Entries supplied START

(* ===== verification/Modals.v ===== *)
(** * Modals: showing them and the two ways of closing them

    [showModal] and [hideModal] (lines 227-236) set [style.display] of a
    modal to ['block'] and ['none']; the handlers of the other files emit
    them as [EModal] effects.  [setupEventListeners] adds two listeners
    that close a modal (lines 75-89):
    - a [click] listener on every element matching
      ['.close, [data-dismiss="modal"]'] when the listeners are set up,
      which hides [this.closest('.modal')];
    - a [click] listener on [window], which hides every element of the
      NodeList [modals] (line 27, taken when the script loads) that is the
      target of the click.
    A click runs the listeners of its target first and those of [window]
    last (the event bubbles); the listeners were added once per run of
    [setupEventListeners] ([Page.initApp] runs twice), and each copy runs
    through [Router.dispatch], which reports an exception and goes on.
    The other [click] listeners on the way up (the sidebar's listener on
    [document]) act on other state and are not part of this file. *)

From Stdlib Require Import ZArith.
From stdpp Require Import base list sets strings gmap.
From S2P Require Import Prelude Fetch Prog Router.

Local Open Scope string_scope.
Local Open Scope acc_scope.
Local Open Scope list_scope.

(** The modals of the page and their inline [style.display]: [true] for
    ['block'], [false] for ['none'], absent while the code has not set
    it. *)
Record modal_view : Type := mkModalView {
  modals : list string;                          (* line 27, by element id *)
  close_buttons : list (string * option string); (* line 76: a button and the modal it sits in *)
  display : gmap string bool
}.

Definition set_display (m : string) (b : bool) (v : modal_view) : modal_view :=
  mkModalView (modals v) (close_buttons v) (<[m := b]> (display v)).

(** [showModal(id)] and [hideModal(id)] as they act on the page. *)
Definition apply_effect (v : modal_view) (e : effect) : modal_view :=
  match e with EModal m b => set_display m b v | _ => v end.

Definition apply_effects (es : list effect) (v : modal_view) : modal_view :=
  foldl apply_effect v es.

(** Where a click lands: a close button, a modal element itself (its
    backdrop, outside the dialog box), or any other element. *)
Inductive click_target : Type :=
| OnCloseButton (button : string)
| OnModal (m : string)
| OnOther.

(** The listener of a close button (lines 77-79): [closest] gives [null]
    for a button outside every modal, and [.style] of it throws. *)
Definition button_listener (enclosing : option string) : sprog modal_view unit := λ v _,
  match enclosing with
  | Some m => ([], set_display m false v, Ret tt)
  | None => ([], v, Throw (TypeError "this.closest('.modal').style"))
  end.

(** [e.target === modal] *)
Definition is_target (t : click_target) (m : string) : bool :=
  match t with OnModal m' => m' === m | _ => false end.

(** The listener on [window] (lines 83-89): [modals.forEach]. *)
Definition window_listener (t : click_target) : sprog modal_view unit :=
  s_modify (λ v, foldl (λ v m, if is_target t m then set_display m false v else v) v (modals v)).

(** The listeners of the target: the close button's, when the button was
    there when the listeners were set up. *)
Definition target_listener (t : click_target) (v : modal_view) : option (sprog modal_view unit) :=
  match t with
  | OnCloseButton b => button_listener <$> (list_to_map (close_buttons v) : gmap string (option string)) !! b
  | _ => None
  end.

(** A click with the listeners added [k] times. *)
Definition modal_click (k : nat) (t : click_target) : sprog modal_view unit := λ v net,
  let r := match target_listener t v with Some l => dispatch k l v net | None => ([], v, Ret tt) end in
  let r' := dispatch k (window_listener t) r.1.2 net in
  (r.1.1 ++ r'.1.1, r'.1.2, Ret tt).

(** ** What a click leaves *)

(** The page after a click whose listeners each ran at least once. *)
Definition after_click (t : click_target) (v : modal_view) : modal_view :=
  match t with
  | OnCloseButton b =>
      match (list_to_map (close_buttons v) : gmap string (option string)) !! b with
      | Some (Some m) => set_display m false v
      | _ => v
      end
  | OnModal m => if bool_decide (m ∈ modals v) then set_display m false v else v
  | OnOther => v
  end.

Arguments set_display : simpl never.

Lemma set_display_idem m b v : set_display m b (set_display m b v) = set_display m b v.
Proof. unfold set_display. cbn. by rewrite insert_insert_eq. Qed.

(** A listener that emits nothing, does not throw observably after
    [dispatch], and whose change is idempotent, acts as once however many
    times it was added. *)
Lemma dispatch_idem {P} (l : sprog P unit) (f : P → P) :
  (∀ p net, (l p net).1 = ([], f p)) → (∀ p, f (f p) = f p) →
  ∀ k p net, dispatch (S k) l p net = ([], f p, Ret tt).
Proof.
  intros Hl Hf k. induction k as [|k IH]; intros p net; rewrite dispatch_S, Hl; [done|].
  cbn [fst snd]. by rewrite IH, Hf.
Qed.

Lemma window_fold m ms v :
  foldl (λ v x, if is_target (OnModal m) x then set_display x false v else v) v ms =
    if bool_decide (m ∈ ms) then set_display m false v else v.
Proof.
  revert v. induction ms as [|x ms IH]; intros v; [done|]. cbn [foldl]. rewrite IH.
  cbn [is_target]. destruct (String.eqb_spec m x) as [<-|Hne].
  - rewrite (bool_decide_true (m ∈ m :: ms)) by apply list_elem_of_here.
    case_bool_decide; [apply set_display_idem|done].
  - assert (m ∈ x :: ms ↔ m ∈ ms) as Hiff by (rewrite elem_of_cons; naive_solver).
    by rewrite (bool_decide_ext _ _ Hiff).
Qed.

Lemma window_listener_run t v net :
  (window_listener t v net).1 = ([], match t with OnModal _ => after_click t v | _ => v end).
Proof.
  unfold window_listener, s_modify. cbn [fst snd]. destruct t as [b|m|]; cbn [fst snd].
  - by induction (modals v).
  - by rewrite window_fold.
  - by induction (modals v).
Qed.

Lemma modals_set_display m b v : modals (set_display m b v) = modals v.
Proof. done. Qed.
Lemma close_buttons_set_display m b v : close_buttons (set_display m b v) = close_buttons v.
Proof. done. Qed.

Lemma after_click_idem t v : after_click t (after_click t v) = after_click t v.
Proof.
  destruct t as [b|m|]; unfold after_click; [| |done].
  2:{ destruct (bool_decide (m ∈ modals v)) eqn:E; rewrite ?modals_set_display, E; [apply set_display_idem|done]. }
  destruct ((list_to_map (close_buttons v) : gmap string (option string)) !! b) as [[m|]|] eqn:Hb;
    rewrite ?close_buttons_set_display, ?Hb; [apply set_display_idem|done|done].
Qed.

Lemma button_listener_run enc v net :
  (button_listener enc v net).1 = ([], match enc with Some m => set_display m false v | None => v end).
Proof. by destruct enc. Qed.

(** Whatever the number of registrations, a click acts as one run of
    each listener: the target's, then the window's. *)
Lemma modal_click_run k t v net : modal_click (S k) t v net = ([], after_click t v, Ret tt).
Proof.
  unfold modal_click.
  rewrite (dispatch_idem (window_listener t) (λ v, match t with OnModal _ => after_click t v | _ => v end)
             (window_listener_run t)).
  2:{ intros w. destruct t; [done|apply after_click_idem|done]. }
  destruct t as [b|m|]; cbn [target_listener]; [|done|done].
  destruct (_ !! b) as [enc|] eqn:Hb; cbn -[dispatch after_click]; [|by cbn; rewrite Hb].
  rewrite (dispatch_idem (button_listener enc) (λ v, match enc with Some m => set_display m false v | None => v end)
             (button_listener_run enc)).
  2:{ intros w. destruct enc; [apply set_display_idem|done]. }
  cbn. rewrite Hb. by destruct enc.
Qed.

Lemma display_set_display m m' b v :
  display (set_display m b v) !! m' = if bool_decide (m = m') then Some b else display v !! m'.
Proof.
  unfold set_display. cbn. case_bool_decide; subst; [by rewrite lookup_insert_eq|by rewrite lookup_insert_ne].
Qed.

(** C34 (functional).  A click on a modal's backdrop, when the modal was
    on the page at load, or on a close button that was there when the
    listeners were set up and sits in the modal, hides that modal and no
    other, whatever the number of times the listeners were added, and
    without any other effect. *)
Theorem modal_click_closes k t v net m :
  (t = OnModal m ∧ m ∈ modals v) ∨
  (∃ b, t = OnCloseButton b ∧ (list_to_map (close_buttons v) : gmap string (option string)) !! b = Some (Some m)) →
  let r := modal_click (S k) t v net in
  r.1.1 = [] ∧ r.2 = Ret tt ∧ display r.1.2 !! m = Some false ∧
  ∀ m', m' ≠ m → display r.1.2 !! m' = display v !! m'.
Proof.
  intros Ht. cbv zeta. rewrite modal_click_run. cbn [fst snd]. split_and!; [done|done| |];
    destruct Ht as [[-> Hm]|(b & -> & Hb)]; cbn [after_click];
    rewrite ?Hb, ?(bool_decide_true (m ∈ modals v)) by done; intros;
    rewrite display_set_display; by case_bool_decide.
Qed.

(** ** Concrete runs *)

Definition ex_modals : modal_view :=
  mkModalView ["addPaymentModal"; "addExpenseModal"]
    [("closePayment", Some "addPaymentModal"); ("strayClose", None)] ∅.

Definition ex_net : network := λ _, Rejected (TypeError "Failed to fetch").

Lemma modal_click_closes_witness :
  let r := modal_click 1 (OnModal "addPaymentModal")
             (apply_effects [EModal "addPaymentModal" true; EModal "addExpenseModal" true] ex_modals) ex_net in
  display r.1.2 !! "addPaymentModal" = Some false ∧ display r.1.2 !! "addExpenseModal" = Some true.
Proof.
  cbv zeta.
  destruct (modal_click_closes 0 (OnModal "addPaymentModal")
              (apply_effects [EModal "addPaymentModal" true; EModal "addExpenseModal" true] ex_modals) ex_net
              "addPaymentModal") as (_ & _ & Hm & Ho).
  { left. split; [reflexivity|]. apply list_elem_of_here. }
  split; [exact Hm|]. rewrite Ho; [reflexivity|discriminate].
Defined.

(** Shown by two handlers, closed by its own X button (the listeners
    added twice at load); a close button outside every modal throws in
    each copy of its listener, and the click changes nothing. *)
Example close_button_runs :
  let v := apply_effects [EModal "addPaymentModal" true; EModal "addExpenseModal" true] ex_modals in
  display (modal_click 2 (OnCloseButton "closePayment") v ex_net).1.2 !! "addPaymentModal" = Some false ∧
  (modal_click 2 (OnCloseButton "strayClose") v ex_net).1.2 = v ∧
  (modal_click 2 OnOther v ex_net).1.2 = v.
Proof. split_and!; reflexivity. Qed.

Entries supplied END

- Required work: Please output the lines of the listing above that fall in the stretch from the one with "as (_ & _ & Hm & Ho)." through the one with "ex_net).1.2 = v ∧", exactly and only those.

- Solved problem:
              "addPaymentModal") as (_ & _ & Hm & Ho).
  { left. split; [reflexivity|]. apply list_elem_of_here. }
  split; [exact Hm|]. rewrite Ho; [reflexivity|discriminate].
Defined.

(** Shown by two handlers, closed by its own X button (the listeners
    added twice at load); a close button outside every modal throws in
    each copy of its listener, and the click changes nothing. *)
Example close_button_runs :
  let v := apply_effects [EModal "addPaymentModal" true; EModal "addExpenseModal" true] ex_modals in
  display (modal_click 2 (OnCloseButton "closePayment") v ex_net).1.2 !! "addPaymentModal" = Some false ∧
  (modal_click 2 (OnCloseButton "strayClose") v ex_net).1.2 = v ∧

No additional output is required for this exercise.